Mormon filmmakers often use a real event to enhance the faith of fellow Latter-day Saints. Because of their limited audience, many of these films make the rounds on movie screens in the Utah, Idaho, and Wyoming; states with higher than average LDS populations.
One such film is The Cokeville Miracle, a movie that recounts an event that took place in the tiny Mormon community of Cokeville, Wyoming. Filmed at Whitesides Elementary school in Layton, Utah, the movie stars Jasen Wade, a Mormon actor who played Levi Savage in another LDS-genre movie called 17 Miracles. The Facebook page for the film cites a comment Wade made in an interview with KUTV, channel 2 in Salt Lake City: “There are a few events that happen in this that I’m trying to wrap my brain around, but I have to believe it. There are just too many witnesses to it. Too many incredible things happened.”
On July 3, 2014, the online LDS Living magazine gave the following description of the film: “The true story that the movie is based on took place on May 16, 1986 when a husband and wife took an entire elementary school hostage with guns and a homemade bomb. Miraculously, when the bomb went off in the classroom where everyone was being held, only the husband and wife were killed.”
Actually, that description is a bit misleading. David and Doris Young did, in fact, enter the Cokeville school with guns and a homemade gasoline bomb. David once served as the town’s marshal. He did not hold the position for very long as he was dismissed shortly after his six-month probation period ended in 1979. The two left Cokeville and moved to Tucson, Arizona. While there, David came up with a plan that involved extorting a ransom of $2 million each for those he planned to take hostage at the school.
David and Doris arrived at the school with guns and a shopping cart containing the bomb. The shopping cart was in the center of classroom number four where the hostages were held. A shoelace connected David to the detonator. When the children began to be restless, they sang songs, read books, and watched television. Some gathered in small groups and prayed. After a 2.5-hour standoff, David took the string off his wrist and tied it to Doris as he went to a nearby restroom. While he was gone, Doris jerked her arm and triggered the device, causing severe burns but not death. David, seeing his wife in extreme pain, shot his wife, went back to the restroom, and shot himself. Seventy-six of the hostages suffered injuries from the blast. Many claimed it was a miracle that more were not hurt or even killed. Investigators found that only one of the blasting caps used in making the bomb actually detonated.

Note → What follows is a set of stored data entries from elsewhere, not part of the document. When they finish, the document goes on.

(** A number with a significand of at most 53 bits and no bit below
    [2 ^ -1074] is a float. *)
Lemma nearest_float_exact (m j : Z) :
  (0 < m <= 2 ^ 53)%Z -> (-1074 <= j)%Z ->
  nearest_float (inject_Z m * 2 ^ j) == inject_Z m * 2 ^ j.
Proof.
  assert (Hless : forall m j,
            (0 < m < 2 ^ 53)%Z -> (-1074 <= j)%Z ->
            nearest_float (inject_Z m * 2 ^ j) == inject_Z m * 2 ^ j).
  { clear. intros m j Hm Hj.
    pose proof (two_power_pos j) as Hw.
    assert (Hm0 : 0 < inject_Z m).
    { change 0 with (inject_Z 0). rewrite <- Zlt_Qlt. lia. }
    assert (Hm53 : inject_Z m < 2 ^ 53).
    { rewrite <- (two_power_integer 53) by lia. rewrite <- Zlt_Qlt. lia. }
    assert (Hx : 0 < inject_Z m * 2 ^ j) by nra.
    assert (Hq : (quantum (inject_Z m * 2 ^ j) <= j)%Z).
    { assert (He : (exponent (inject_Z m * 2 ^ j) < 53 + j)%Z).
      { apply exponent_lt; [exact Hx |].
        rewrite two_power_plus.
        set (w := 2 ^ j) in *. set (p := 2 ^ 53) in *.
        set (z := inject_Z m) in *. clearbody w p z. nra. }
      unfold quantum. lia. }
    apply Qle_antisym.
    - apply nearest_float_le_grid; [exact Hq | apply Qle_refl].
    - apply nearest_float_ge_grid; [exact Hq | apply Qle_refl]. }
  intros Hm Hj.
  destruct (Z.eq_dec m (2 ^ 53)) as [-> | Hne].
  - assert (Heq : inject_Z (2 ^ 53) * 2 ^ j
                  == inject_Z (2 ^ 52) * 2 ^ (j + 1)).
    { rewrite two_power_plus.
      change (inject_Z (2 ^ 53)) with (inject_Z (2 ^ 52) * 2).
      change (2 ^ 1) with 2. ring. }
    assert (Hx : 0 < inject_Z (2 ^ 53) * 2 ^ j).
    { apply Qmult_lt_0_compat; [reflexivity | apply two_power_pos]. }
    rewrite (nearest_float_proper _ _ Hx Heq).
    rewrite Heq. apply Hless; lia.
  - apply Hless; lia.
Qed.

The story plays a role in furthering the cause of Mormonism when some of the children held hostage later started talking about angels appearing during the crisis. The interesting part of this story is that the appearance of angels and voices was not always a part of the story. According to the website www.WyoHistory.org:
Survivors shared their stories with each other, investigators, family members, and hospital personnel. In the days and weeks immediately after this event, most accounts focused on the horrors of the day. As time progressed, however, a different story emerged in this highly religious and largely Mormon community. It became a story of a miracle rather than a tragedy. Oral histories, memoirs and drawings began to reveal a narrative of fortune rather than misfortune. Survivors began to tell their stories through a spiritual lens. They increasingly spoke about their memories in public with professional psychologists, church officials and community counselors. Many recalled praying silently, forming prayer circles and seeing angels during the crisis. This narrative was perpetuated in many publications and productions. For instance, The Cokeville Miracle Foundation’s 2005 book Witness to Miracles: Remembering the Cokeville Elementary School Bombing and the Wyoming State Archives oral history project called “Survivor is My Name” both focused on the reconstructing of this narrative as a miracle instead of a tragedy.
Some of the children later claimed to have seen, and were aided by, their dead grandparents. Being visited by the dead is a positive experience in the context of Mormonism. However, if the above account is accurate, the Cokeville miracle seems to parallel the famous “miracle of the seagulls,” another faith-promoting story that involved thousands of seagulls that descended upon millions of crickets, destined to destroy the crops of the Mormon pioneers in 1848. The seagull story, as with the Cokeville miracle, contains details that developed over time and were not part of the original narrative.